Multi Commodity Exchange has breached the 60-day deadline set by the commodity market regulator Forward Markets Commission for appointing a head to lead the exchange.
The Commission elevated Parveen Kumar Singhal, Executive Vice-President of MCX, as interim CEO on May 23 and gave two months’ time for the board to appoint a new Managing Director. Last Friday, MCX cancelled the interview call given to 15 candidates.
The interview for shortlisted candidates was called off abruptly after Kotak Bank acquired significant minority stake of 15 per cent in the exchange for ₹450 crore. The Kotak Group, which already has a commodity exchange under its belt, has made it clear that it will not claim a board seat in MCX.

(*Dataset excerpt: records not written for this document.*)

(** * amqp-cacoon: the message batching manager

    A shallow embedding of [src/helpers/message_batching_manager.ts] and the
    properties its specification states about it.

    JavaScript arrays are objects with identity: the manager's field
    [unackedMessageList] holds a reference, [push] mutates the referenced
    array in place, and [resetMessages] stores a reference to a new array.
    The embedding keeps a heap of arrays for that reason.  [number] values
    are integers here (byte lengths and their sums stay far below 2^53, where
    JavaScript's doubles are exact).  An [async] function is split at its one
    suspension point: the part that runs when it is called, and the part
    that runs when the awaited promise settles. *)

From Stdlib Require Import ZArith List Lia Bool String.
From stdpp Require Import base list.
Import ListNotations.

Local Open Scope Z_scope.

(** ** Data *)

(** Modelled from the spec: the type [ChannelWrapper] is declared in
    [src/index.ts], which is not among the sources.  It is the sink of the
    specification, with [ack(message)] and [nack(message, requeue?)]; a
    channel is known here by its identity, and the calls it receives are
    recorded in the world (see [SinkCall]).  Its calls are taken not to
    throw: what the sink does on failure is its own concern. *)
Abbreviation ChannelWrapper := nat (only parsing).

(** Modelled from the spec: the type [ConsumeMessage] is declared in
    [src/index.ts], which is not among the sources.  A message carries a
    byte payload, [content], of which the manager reads [byteLength], and
    the token the broker acknowledges it by. *)
Record ConsumeMessage := {
  deliveryTag : nat;
  content : list Byte.byte;
}.

(** [Buffer.byteLength] *)
Definition byteLength (b : list Byte.byte) : Z := Z.of_nat (length b).

Abbreviation Logger := nat (only parsing).

Record Providers := { providers_logger : option Logger }.

(** [IMessageBatchingManagerConfig]; an optional field is an [option]. *)
Record IMessageBatchingManagerConfig := {
  providers : Providers;
  maxSizeBytes : option Z;
  maxTimeMs : option Z;
  skipNackOnFail : option bool;
}.

(** JavaScript truthiness of an optional number and of an optional boolean. *)
Definition truthy (n : option Z) : bool :=
  match n with Some v => negb (v =? 0) | None => false end.

Definition truthy_bool (b : option bool) : bool :=
  match b with Some v => v | None => false end.

(** [a >= b] where [b] may be [undefined] (the comparison is then false). *)
Definition geq (a : Z) (b : option Z) : bool :=
  match b with Some v => v <=? a | None => false end.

The Managing Director and CEO’s post at the exchange has been vacant for over two months since Manoj Vaish put in his papers, just three months after assuming office.
It is reliably learnt that the next meeting of the Board is slated for August 13 to consider the financial results of the company.
Time ticking
The exchange is also fast running out of time to get its promoter Financial Technologies reduce its stake to two per cent. After the stake sale to Kotak Bank, Financial Technologies is left with five per cent stake which needs to be offloaded by August end.
Since the exchange trades contracts three to four months in advance, the promoters have to offload their stake by August end in order to get the FMC’s approval for launching next calendar year contracts. MCX has to come up with the January contracts in September.
The commodity market regulator had declared Financial Technologies and its promoter Jignesh Shah as not ‘fit and proper’ to own stake in commodity exchange after one of its group companies National Spot Exchange defaulted on ₹5,600 crore trade settlement.
Financial Technologies was directed to reduce its stake to two per cent.